Quando Elizabeth Alexandra Mary nasceu, em 1926, 147 anos depois de iniciada a Revolução Francesa (aquela que simbolicamente decapitou a aristocracia europeia), o mundo estava às portas de seu mais agitado período moderno. Uma segunda guerra mundial depois, em 2 de junho de 1953, Elizabeth 2ª  foi coroada rainha do Reino Unido da Grã-Bretanha.

Até hoje (8/09), é a mais bem sucedida e longeva encarnação da monarquia britânica. A rigor, a soberana será por muito tempo a única boa referência de um sistema de governo que a história condenou a ser uma raridade disponível (com muitas concessões) em 44 dos 193 países do mundo.
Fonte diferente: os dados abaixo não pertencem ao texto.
(** One iteration of the second pass; [n] is [len(temp_chunks)]. *)
Definition second_pass_item (content : string) (md : Metadata) (n : nat)
    (i : nat) (temp_chunk : TempChunk) : Chunk :=
  let parent_id := "post:" +:+ md_slug md in
  let prev_id :=
    if (0 <? i)%nat
    then Some (parent_id +:+ "::ch" +:+ Py.str_of_nat (i - 1))
    else None in
  let next_id :=
    if Z.of_nat i <? Z.of_nat n - 1
    then Some (parent_id +:+ "::ch" +:+ Py.str_of_nat (i + 1))
    else None in
  create_chunk (tc_content temp_chunk) (tc_heading temp_chunk) md
    (tc_chunk_num temp_chunk) "post" prev_id next_id
    (Some content) (Some (tc_markdown_content temp_chunk)).

Definition chunk_content_with_langchain (content : string) (md : Metadata)
    : list Chunk :=
  let text_chunks := split_text content in
  let temp_chunks := first_pass text_chunks in
  imap (second_pass_item content md (length temp_chunks)) temp_chunks.

(** The statement that no packed chunk is dropped: every chunk text the
    splitter returns is the displayed text of an emitted chunk. *)
Definition no_packed_chunk_dropped (content : string) (md : Metadata)
    : Prop :=
  ∀ t, t ∈ split_text content →
       ∃ c, c ∈ chunk_content_with_langchain content md
            ∧ display_markdown c = t.

(** The statement that the emitted chunks cover the document: their
    texts, read in order, have the words of the document. *)
Definition covers_document (content : string) (md : Metadata) : Prop :=
  Py.split (Py.join " "
              (map display_markdown
                 (chunk_content_with_langchain content md)))
  = Py.split content.

End Pipeline.

(** The file name that [save_chunks_as_individual_files] makes of a chunk
    id. *)
Definition safe_filename (chunk_id : string) : string :=
  Py.replace (Py.replace chunk_id ":" "_") "::" "__" +:+ ".json".

End GenerateChunks.

(** ** Concrete collaborators and documents

    Stand-ins for the externals, used to run the pipeline on concrete
    documents. *)

Module Fixtures.

Import GenerateChunks.

(** tiktoken cannot be loaded: [count_tokens] takes its fallback. *)
Definition no_tiktoken (_ : string) : option Z := None.

(** A tokenizer that makes one token of every character. *)
Definition char_tokens (s : string) : option Z := Some (Py.len s).

(** What the LangChain splitter returns on a text that fits
    [chunk_size]: the text itself, as one chunk. *)
Definition split_fitting (s : string) : list string := [s].

(** A splitter that cuts at every newline. *)
Definition split_lines (s : string) : list string := Py.split_on Py.nl s.

(** Cleaning a text without markup changes nothing. *)
Definition clean_plain (s : string) : string := s.

Definition no_links (_ : string) : list (string * string) := [].

(** Modelled from the spec: [extract_markdown_links] and
    [clean_markdown_text] of [markdown_utils], which is not among the
    sources.  The links are the [(text, url)] pairs of the inline links
    [[text](url)]; cleaning strips the link syntax and keeps the link
    text.  [until stop s] is the text of [s] in front of the first [stop]
    and the text behind it. *)
Fixpoint until (stop : ascii) (s : string) : option (string * string) :=
  match s with
  | "" => None
  | String c r =>
      if Ascii.eqb c stop then Some ("", r)
      else match until stop r with
           | Some (a, b) => Some (String c a, b)
           | None => None
           end
  end.

Definition link_here (s : string) : option (string * string * string) :=
  match s with
  | String c r =>
      if Ascii.eqb c "[" then
        match until "]" r with
        | Some (text, String c' r') =>
            if Ascii.eqb c' "(" then
              match until ")" r' with
              | Some (url, rest) => Some (text, url, rest)
              | None => None
              end
            else None
        | _ => None
        end
      else None
  | "" => None
  end.

Fixpoint links_go (fuel : nat) (s : string) : list (string * string) :=
  match fuel, s with
  | S fuel', String _ r =>
      match link_here s with
      | Some (text, url, rest) => (text, url) :: links_go fuel' rest
      | None => links_go fuel' r
      end
  | _, _ => []
  end.

Definition inline_links (s : string) : list (string * string) :=
  links_go (String.length s) s.

Fixpoint unlink_go (fuel : nat) (s : string) : string :=
  match fuel, s with
  | S fuel', String c r =>
      match link_here s with
      | Some (text, _, rest) => text +:+ unlink_go fuel' rest
      | None => String c (unlink_go fuel' r)
      end
  | _, _ => ""
  end.

Definition strip_link_syntax (s : string) : string :=
  unlink_go (String.length s) s.

(** A note of one paragraph with one link, long enough to be kept. *)
Definition linked_note : string :=
  "Read [the guide](https://example.org/guide) before the first session: "
  +:+ "it explains how to set up the pump, how to clean every part after "
  +:+ "use, how long milk keeps in the fridge and in the freezer, and "
  +:+ "where to ask for help when something does not work as expected.".

Definition no_context (_ _ : string) : HeaderContext := no_header_context.

Definition digest_stub (s : string) : string := s.

Definition demo_md : Metadata :=
  {| md_title := "Notes"; md_date := "2024-01-01"; md_slug := "notes";
     md_tags := []; md_source_url := "https://example.org/notes";
     md_post_path := "blog/notes.md"; md_original_file_sha256 := None;
     md_images := [] |}.

(** Two lines of more than fifty characters each. *)
Definition two_lines : string :=
  "The first line of the note is long enough to be kept as a chunk."
  +:+ Py.newline
  +:+ "The second line of the note is just as long and is kept as well.".

(** The pipeline of [generate_chunks.py] with the character tokenizer
    and the line splitter. *)
Definition langchain_lines : string → Metadata → list Chunk :=
  chunk_content_with_langchain char_tokens split_lines clean_plain
    no_links no_context digest_stub.

(** A document of three short paragraphs, and the three chunks that the
    packer makes of them under a budget of one token. *)
Definition three_paragraphs : string :=
  "A b." +:+ Py.blank_line +:+ "c d" +:+ Py.blank_line +:+ "E f.".

(** The scenario document of the specification. *)
Definition titled_document : string :=
  "# Title" +:+ Py.blank_line +:+ "Short intro." +:+ Py.blank_line
  +:+ "## A" +:+ Py.newline +:+ "One. Two. Three.".

(** The packer in front of a word of three tokens, with one piece of one
    token in the buffer. *)
Definition before_long_word : Chunker.PackState :=
  Chunker.mkPack ["aaaa"; "bbbbbbbbbbbb"] 1 ["aaaa"] 1 [].

(** A run of [n] stars; a chunk text and a document that have their
    first hundred characters in common and differ behind them. *)
Fixpoint stars (n : nat) : string :=
  match n with
  | O => ""
  | S n' => String "*" (stars n')
  end.

Definition drifted_chunk : string := stars 100 +:+ " and a tail".
Definition drifted_document : string := stars 100 +:+ " and another end".

Definition three_chunks : list Chunker.Chunk :=
  [ Chunker.mkChunk 0 "A b." 1 None;
    Chunker.mkChunk 1 "c d" 1 None;
    Chunker.mkChunk 2 "E f." 1 None ].

End Fixtures.

(** * Properties *)

(** ** Facts about the string primitives *)

Section PyFacts.

Lemma prefix_length (a b : string) :
  String.prefix a b = true → (String.length a ≤ String.length b)%nat.
Proof.
  revert b. induction a as [|c a IH]; intros [|d b]; simpl; try lia;
    try discriminate.
  destruct (ascii_dec c d); [|discriminate].
  intros H. apply IH in H. lia.
Qed.
(* ===== verification/_CoqProject ===== *)
-Q . S2P
Prelude.v
Json.v
Iso.v
JsonCodec.v
Redis.v
Broker.v
PostStore.v
PostService.v
Interleave.v
SearchService.v
Gateway.v
Routes.v
AuthService.v
AuthIndex.v
MediaService.v
Apps.v
Wire.v
System.v
(* ===== verification/Json.v ===== *)
(** JSON values: the request bodies the controllers read ([req.body]), the
    event payloads [publishEvent] sends and the handlers read, and the
    objects the controllers build.  Numbers are integers (every number the
    services put in JSON is an integer).  A JS [Date] is kept as [JDate]
    (milliseconds since the epoch): [JSON.stringify] writes it as its ISO
    string and the Mongoose schemas that read it back ([createdAt: Date])
    cast that string back.  [JsonCodec] and [Iso] model both directions,
    and [Wire] proves the consumers get back the same instant. *)

From S2P Require Import Prelude.

#[local] Set Warnings "-register-all".
Inductive json : Type :=
| JNull
| JBool (b : bool)
| JNum (z : Z)
| JStr (s : string)
| JDate (ms : Z)
| JArr (l : list json)
| JObj (fields : list (string * json)).

(** [obj[k]]: [None] is [undefined]; the first binding wins, as in an
    object literal read back by [JSON.parse] with distinct keys. *)
Fixpoint assoc (k : string) (fs : list (string * json)) : option json :=
  match fs with
  | [] => None
  | (k', v) :: fs' => if String.eqb k' k then Some v else assoc k fs'
  end.

Definition jget (k : string) (j : json) : option json :=
  match j with JObj fs => assoc k fs | _ => None end.

(** [typeof v === 'string'] and the string it holds. *)
Definition jstring (j : option json) : option string :=
  match j with Some (JStr s) => Some s | _ => None end.

(** The keys of an object, in order. *)
Definition jkeys (j : json) : list string :=
  match j with JObj fs => fst <$> fs | _ => [] end.

Lemma jget_cons_eq k v fs : jget k (JObj ((k, v) :: fs)) = Some v.
Proof. simpl. by rewrite String.eqb_refl. Qed.

Lemma jget_cons_ne k k' v fs :
  k' <> k -> jget k (JObj ((k', v) :: fs)) = jget k (JObj fs).
Proof. intros Hne. simpl. by destruct (String.eqb_spec k' k). Qed.

#[export] Hint Rewrite jget_cons_eq : sm_rw.
(* ===== verification/JsonCodec.v ===== *)
(** JSON text: [JSON.stringify] and [JSON.parse] on the values of
    [Json.v].

    The services turn values into text and back at three places:
    [publishEvent] sends [Buffer.from(JSON.stringify(message))] and the
    consumers parse it ([src/post-service/src/utils/rabbitmq.js], line
    30); the post controller caches [JSON.stringify(result)] in Redis and
    answers [JSON.parse(cachedPosts)] on a hit ([post-controller.js],
    lines 72, 90, 110, 121); every service parses request bodies with
    [express.json()] and answers with [res.json].

    [stringify] follows ECMAScript's [SerializeJSONProperty]: no
    whitespace, strings quoted by [QuoteJSONString] (the two-character
    escapes, [\u00xx] for the other control characters), a [Date] through
    [toJSON] as its ISO string ([Iso.toISOString]), [null] for an invalid
    one.  [parse_value] is [JSON.parse]'s grammar as a recursive descent:
    whitespace between tokens, the literals, integers, strings with all
    escapes, arrays and objects; a repeated key keeps its first position
    and takes the last value ([CreateDataProperty]).  The parser takes a
    fuel argument: [json_fuel s] is always enough.

    Outside the model, and answered [PUnsup]: numbers with a fraction or
    an exponent, integers beyond [Number.MAX_SAFE_INTEGER] (a JS number
    is a double), and [\u] escapes above 0xFF (strings are sequences
    of 8-bit code units here).  JS orders integer-like keys of an object
    first; no value of the services has such keys, and the order is not
    modelled.

    Theorems: the parser terminates within [json_fuel s] on every input
    and more fuel changes nothing; [JSON.parse (JSON.stringify v)] is
    [wire v] (each [Date] replaced by its ISO string) for every value
    whose numbers are safe integers and whose objects have distinct
    keys; and [JSON.stringify (wire v)] is [JSON.stringify v], so a value
    read back from its text is written as the same text (a cache hit of
    the post service sends what the miss sent, which is why [PostService]
    keeps its Redis values structured). *)

From S2P Require Import Prelude Json Iso.
(** Every cached listing is the listing the store gives now. *)
Definition coherent (s : PState C) : Prop :=
  forall page limit v,
    cache_get (posts_key page limit) (ps_cache s) = Some v ->
    (0 <= (page - 1) * limit)%Z /\ v = CList (list_result (db_posts (ps_db s)) page limit).

Lemma getAllPost_try_up d (c : C) q pq lq :
  db_up d = true ->
  let page := js_or_default pq 1 in
  let limit := js_or_default lq 10 in
  let key := posts_key page limit in
  getAllPost_try pq lq (mkPS d c true q) =
  match cache_get key c with
  | Some v => (inr (mkResp 200 (body_of v)), mkPS d c true q)
  | None =>
      if Z.ltb ((page - 1) * limit) 0 then (inl ExnBadValue, mkPS d c true q)
      else (inr (mkResp 200 (BList (list_result (db_posts d) page limit))),
            mkPS d (cache_setex key 300 (CList (list_result (db_posts d) page limit)) c) true q)
  end.
Proof.
  intros Hup page limit key. unfold getAllPost_try, redis_get, redis_setex.
  ex_simp. fold page limit key.
  destruct (cache_get key c) as [v|]; [done|].
  destruct (Z.ltb_spec ((page - 1) * limit) 0) as [Hneg|Hpos].
  - rewrite lift_db_run, find_page_neg by done. done.
  - rewrite lift_db_run, find_page_up by done. simpl.
    rewrite lift_db_run, count_documents_up by done. simpl.
    by rewrite ?redis_cmd_up.
Qed.

Lemma getAllPost_try_db_down d (c : C) q pq lq :
  db_up d = false -> snd (getAllPost_try pq lq (mkPS d c true q)) = mkPS d c true q.
Proof.
  intros Hdown. unfold getAllPost_try, redis_get. ex_simp.
  destruct (cache_get _ c); [done|].
  rewrite lift_db_run. unfold find_page, mongo_check. ex_simp. by rewrite Hdown.
Qed.

Lemma getAllPost_nocache_up d (c : C) r q pq lq :
  db_up d = true ->
  let page := js_or_default pq 1 in
  let limit := js_or_default lq 10 in
  getAllPost_nocache pq lq (mkPS d c r q) =
  (inr (if Z.ltb ((page - 1) * limit) 0 then mkResp 500 (BMsg false "Error fetching all post")
        else mkResp 200 (BList (list_result (db_posts d) page limit))), mkPS d c r q).
Proof.
  intros Hup page limit. unfold getAllPost_nocache. ex_simp. fold page limit.
  destruct (Z.ltb_spec ((page - 1) * limit) 0).
  - rewrite lift_db_run, find_page_neg by done. done.
  - rewrite lift_db_run, find_page_up by done. simpl.
    rewrite lift_db_run, count_documents_up by done. done.
Qed.

(** An operation that keeps the posts and every listing key keeps the
    invariant; so does one that leaves no listing key at all. *)
Lemma coherent_frame (s s' : PState C) :
  coherent s -> db_posts (ps_db s') = db_posts (ps_db s) ->
  (forall p l, cache_get (posts_key p l) (ps_cache s') = cache_get (posts_key p l) (ps_cache s)) ->
  coherent s'.
Proof. intros Hc Hd Hk p l v. rewrite Hk, Hd. apply Hc. Qed.

Lemma coherent_cleared (s : PState C) :
  (forall k, String.prefix "posts:" k = true -> cache_get k (ps_cache s) = None) -> coherent s.
Proof. intros Hk p l v. by rewrite Hk by apply posts_key_prefix. Qed.

Lemma coherent_setex_listing d (c : C) r q page limit :
  coherent (mkPS d c r q) -> (0 <= (page - 1) * limit)%Z ->
  coherent (mkPS d (cache_setex (posts_key page limit) 300
                     (CList (list_result (db_posts d) page limit)) c) r q).
Proof.
  intros Hc Hpos p l v. simpl. rewrite cache_get_setex. case_decide as Heq.
  - apply posts_key_inj in Heq as [-> ->]. intros [= <-]. done.
  - apply (Hc p l v).
Qed.
(* ===== verification/SearchService.v ===== *)
(** The search projector: [src/search-service/src/event-handlers/search-event-handler.js]
    over the [SearchPost] collection of [src/search-service/src/models/search-post-model.js],
    and the query of [src/search-service/src/controllers/search-post-controller.js].

    - [SearchDB]: the collection keyed by [postId] (the schema declares it
      [unique: true], so a second document with the same [postId] is an
      E11000 error), the clock that stamps [updatedAt] ([timestamps:
      true]; [createdAt] comes from the event), and whether Mongo is up.
    - [handlePostCreated], [handlePostDeleted]: the handlers, errors
      caught and logged, as in the source.  A required [String] field is
      cast as Mongoose casts it (a number or a boolean by [String(v)]) and
      is missing when the payload lacks it, it does not cast, or it is the
      empty string; the [postId] condition of the deletion is cast alike; the
      [Date] field [createdAt] is cast from a [Date], a number or its ISO
      string ([req_date], with [Iso.parse_iso]), the last being how it
      arrives over the broker.
    - [searchPostController]: [$text] search with [textScore], sorted by
      score, limited to 10.  The text index is modelled without stemming
      and stop words: a document matches when one of its lowercase
      alphanumeric words is a word of the query, and its score is the
      number of such words. *)

From S2P Require Import Prelude Json Iso.

Module Search.

Record SearchPost := mkSearchPost {
  sp_postId : string;
  sp_userId : string;
  sp_content : string;
  sp_createdAt : Z;
  sp_updatedAt : Z;
}.

Record SearchDB := mkSDB {
  sdb_index : gmap string SearchPost;
  sdb_now : Z;
  sdb_up : bool;
}.

Definition set_index (ix : gmap string SearchPost) (d : SearchDB) : SearchDB :=
  mkSDB ix (sdb_now d) (sdb_up d).

Definition smongo_check : Ex SearchDB exn unit :=
  fun d => if sdb_up d then (inr tt, d) else (inl ExnMongo, d).

(** Mongoose's cast to [String]: a string as it is, a number or a
    boolean by [String(v)]; anything else fails to cast. *)
Definition cast_to_string (j : json) : option string :=
  match j with
  | JStr s => Some s
  | JNum z => Some (pretty z)
  | JBool b => Some (if b then "true" else "false")
  | _ => None
  end.

(** A [{ type: String, required: true }] field: missing, uncastable or
    the empty string fails validation. *)
Definition req_string (j : option json) : option string :=
  match j ≫= cast_to_string with
  | Some s => if String.eqb s "" then None else Some s
  | None => None
  end.

(** A query condition on a [String] path, cast the same way; a missing
    value ([undefined], sent as [null]) matches only documents without
    the field, of which the collection, whose [postId] is required, has
    none, and a value that does not cast is a [CastError]. *)
Definition filter_string (j : option json) : option string := j ≫= cast_to_string.

(** A [{ type: Date, required: true }] field, cast as Mongoose casts a
    date: a [Date] or a number of milliseconds within the range of a JS
    date, a string by [Date.parse] (here its [toISOString] format). *)
Definition req_date (j : option json) : option Z :=
  match j with
  | Some (JDate ms) => if Z.leb (Z.abs ms) MAX_TIME then Some ms else None
  | Some (JNum z) => if Z.leb (Z.abs z) MAX_TIME then Some z else None
  | Some (JStr s) => parse_iso s
  | _ => None
  end.

(** [new SearchPost({ postId, userId, content, createdAt }).save()]. *)
Definition save_search (event : json) : Ex SearchDB exn unit :=
  match req_string (jget "postId" event), req_string (jget "userId" event),
        req_string (jget "content" event), req_date (jget "createdAt" event) with
  | Some pid, Some uid, Some content, Some t =>
      smongo_check;;
      d ← ex_get;
      match sdb_index d !! pid with
      | Some _ => throw! ExnDuplicateKey
      | None => ex_put (set_index (<[pid := mkSearchPost pid uid content t (sdb_now d)]> (sdb_index d)) d)
      end
  | _, _, _, _ => throw! ExnValidation
  end.

Definition handlePostCreated (event : json) : Ex SearchDB exn unit :=
  save_search event catch! (fun _ => mret tt).

(** [SearchPost.findOneAndDelete({ postId: event.postId })]: the
    condition cast to a string; a payload without a castable [postId]
    deletes nothing. *)
Definition find_one_and_delete (event : json) : Ex SearchDB exn unit :=
  smongo_check;;
  match filter_string (jget "postId" event) with
  | Some pid => ex_modify (fun d => set_index (delete pid (sdb_index d)) d)
  | None => mret tt
  end.

Definition handlePostDeleted (event : json) : Ex SearchDB exn unit :=
  find_one_and_delete event catch! (fun _ => mret tt).

(** ** The query *)

Definition is_alnum (c : ascii) : bool :=
  let n := Ascii.nat_of_ascii c in
  (Nat.leb 48 n && Nat.leb n 57) || (Nat.leb 97 n && Nat.leb n 122) ||
  (Nat.leb 65 n && Nat.leb n 90).

Definition lower (c : ascii) : ascii :=
  let n := Ascii.nat_of_ascii c in
  if Nat.leb 65 n && Nat.leb n 90 then Ascii.ascii_of_nat (n + 32) else c.

(** The lowercase alphanumeric words of a text, in order. *)
Fixpoint tokens_go (s : string) (cur : string) : list string :=
  match s with
  | EmptyString => match cur with EmptyString => [] | _ => [cur] end
  | String c s' =>
      if is_alnum c then tokens_go s' (cur +:+ String (lower c) EmptyString)
      else match cur with
           | EmptyString => tokens_go s' EmptyString
           | _ => cur :: tokens_go s' EmptyString
           end
  end.

Definition tokens (s : string) : list string := tokens_go s EmptyString.

Definition text_score (query : list string) (content : string) : nat :=
  length (filter (fun w => w ∈ query) (tokens content)).

Fixpoint insert_by_score (x : nat * SearchPost) (l : list (nat * SearchPost)) :=
  match l with
  | [] => [x]
  | y :: l' => if Nat.ltb x.1 y.1 then y :: insert_by_score x l' else x :: y :: l'
  end.

Definition search_results (d : SearchDB) (q : string) : list SearchPost :=
  let ws := tokens q in
  let scored := (fun p => (text_score ws (sp_content p), p)) <$> (map_to_list (sdb_index d)).*2 in
  snd <$> take 10 (foldr insert_by_score [] (filter (fun x => 0 < x.1)%nat scored)).

Inductive SearchResp := SRes (posts : list SearchPost) | SErr (status : Z) (message : string).

(** [searchPostController]: a missing [query] makes Mongo reject the
    [$text] operator. *)
Definition searchPostController (query : option string) : Ex SearchDB exn SearchResp :=
  (smongo_check;;
   match query with
   | None => throw! ExnBadValue
   | Some q => d ← ex_get; mret (SRes (search_results d q))
   end)
  catch! (fun _ => mret (SErr 500 "Error while searching post")).

End Search.

Module SearchFacts.
Import Search.

(** The fields of a [post.created] payload the handler can store. *)
Definition created_fields (event : json) : option (string * string * string * Z) :=
  match req_string (jget "postId" event), req_string (jget "userId" event),
        req_string (jget "content" event), req_date (jget "createdAt" event) with
  | Some pid, Some uid, Some content, Some t => Some (pid, uid, content, t)
  | _, _, _, _ => None
  end.

(** [handlePostCreated] changes nothing, or inserts one entry under a
    [postId] that had none. *)
Lemma save_search_effect event d :
  snd (save_search event d) = d \/
  exists pid uid content t,
    created_fields event = Some (pid, uid, content, t) /\ sdb_up d = true /\
    sdb_index d !! pid = None /\
    snd (save_search event d) =
      set_index (<[pid := mkSearchPost pid uid content t (sdb_now d)]> (sdb_index d)) d.
Proof.
  unfold save_search, created_fields.
  destruct (req_string (jget "postId" event)) as [pid|]; [|by left].
  destruct (req_string (jget "userId" event)) as [uid|]; [|by left].
  destruct (req_string (jget "content" event)) as [content|]; [|by left].
  destruct (req_date (jget "createdAt" event)) as [t|]; [|by left].
  unfold smongo_check, mbind, ex_bind, ex_get, ex_put, ex_throw. simpl.
  destruct (sdb_up d) eqn:Hup; [|by left].
  destruct (sdb_index d !! pid) eqn:Hpid; [by left|]. right. by exists pid, uid, content, t.
Qed.

Lemma save_search_insert event d pid uid content t :
  created_fields event = Some (pid, uid, content, t) -> sdb_up d = true ->
  sdb_index d !! pid = None ->
  snd (save_search event d) =
    set_index (<[pid := mkSearchPost pid uid content t (sdb_now d)]> (sdb_index d)) d.
Proof.
  unfold created_fields, save_search. intros Hf Hup Hnone.
  destruct (req_string (jget "postId" event)), (req_string (jget "userId" event)),
    (req_string (jget "content" event)), (req_date (jget "createdAt" event)); try discriminate.
  injection Hf as -> -> -> ->.
  unfold smongo_check, mbind, ex_bind, ex_get, ex_put. simpl. by rewrite Hup, Hnone.
Qed.

Lemma handlePostCreated_state event d :
  snd (handlePostCreated event d) = snd (save_search event d).
Proof. unfold handlePostCreated, ex_catch. by destruct (save_search event d) as [[]]. Qed.

Lemma handlePostDeleted_state event d :
  snd (handlePostDeleted event d) =
  match Search.filter_string (jget "postId" event) with
  | Some pid => if sdb_up d then set_index (delete pid (sdb_index d)) d else d
  | None => d
  end.
Proof.
  unfold handlePostDeleted, find_one_and_delete, smongo_check, ex_catch, mbind, ex_bind.
  destruct (sdb_up d), (Search.filter_string (jget "postId" event)); done.
Qed.

(** Both handlers catch every error: the consumer never sees one. *)
Lemma handlers_total event d :
  fst (handlePostCreated event d) = inr tt /\ fst (handlePostDeleted event d) = inr tt.
Proof.
  unfold handlePostCreated, handlePostDeleted, ex_catch.
  split; [by destruct (save_search event d) as [[?|[]] ?]|].
  by destruct (find_one_and_delete event d) as [[?|[]] ?].
Qed.

Lemma set_index_twice ix ix' d : set_index ix' (set_index ix d) = set_index ix' d.
Proof. done. Qed.

Lemma insert_by_score_elem x y l : y ∈ insert_by_score x l <-> y = x \/ y ∈ l.
Proof.
  induction l as [|z l IH]; simpl.
  - rewrite list_elem_of_singleton. split; [by left|].
    intros [->|Hy]; [done|by apply not_elem_of_nil in Hy].
  - destruct (Nat.ltb _ _); rewrite !elem_of_cons; [rewrite IH|]; tauto.
Qed.

Lemma foldr_insert_by_score_elem y l : y ∈ foldr insert_by_score [] l <-> y ∈ l.
Proof.
  induction l as [|x l IH]; simpl; [done|].
  rewrite insert_by_score_elem, IH, elem_of_cons. done.
Qed.

End SearchFacts.

Module SearchProps.
Import Search SearchFacts.

(** The payloads the post service publishes, as the search service reads
    them. *)
Definition created_event (pid uid content : string) (t : Z) : json :=
  JObj [("postId", JStr pid); ("userId", JStr uid); ("content", JStr content);
        ("createdAt", JDate t)].

Definition deleted_event (pid uid : string) (ms : list json) : json :=
  JObj [("postId", JStr pid); ("userId", JStr uid); ("mediaIds", JArr ms)].

Lemma req_string_nonempty s : s <> "" -> req_string (Some (JStr s)) = Some s.
Proof. intros Hs. unfold req_string. cbn [mbind option_bind cast_to_string]. by destruct (String.eqb_spec s ""). Qed.

Lemma created_event_fields pid uid content t :
  pid <> "" -> uid <> "" -> content <> "" -> (Z.abs t <= MAX_TIME)%Z ->
  created_fields (created_event pid uid content t) = Some (pid, uid, content, t).
Proof.
  intros Hp Hu Hc Ht. unfold created_fields.
  change (jget "postId" (created_event pid uid content t)) with (Some (JStr pid)).
  change (jget "userId" (created_event pid uid content t)) with (Some (JStr uid)).
  change (jget "content" (created_event pid uid content t)) with (Some (JStr content)).
  change (jget "createdAt" (created_event pid uid content t)) with (Some (JDate t)).
  rewrite !req_string_nonempty by done. cbn [req_date]. by rewrite (proj2 (Z.leb_le _ _) Ht).
Qed.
Vossa Majestade, com justiça, está sendo saudada por sua exemplar submissão à liturgia do cargo que ocupou. Não há realeza que se aproxime de sua popularidade, admiração e, sobretudo, respeito. Buscar críticas à personalidade de Sua Alteza é uma tarefa, mais que inglória, inútil.

Até os livros escolares ingleses registram como se deu o brutal desmonte do império intercontinental da mais poderosa e extensa dinastia secular ocidental. Elizabeth acompanhou e administrou esse declínio com inegável inteligência tática e estratégica. Era, sim, uma estadista – e jamais se permitiu demonstrar fraqueza ou decadência. Ao contrário, sempre foi tratada com extrema reverência por presidentes, premiês e seus pares monárquicos.

Muitos anunciarão que a morte da rainha Elizabeth encerra uma era. Talvez, pela dificuldade que seus sucessores terão em manter a aura construída em sete décadas de reinado. Charles III, o primogênito, assume o trono aos 73 anos. Que deus o salve.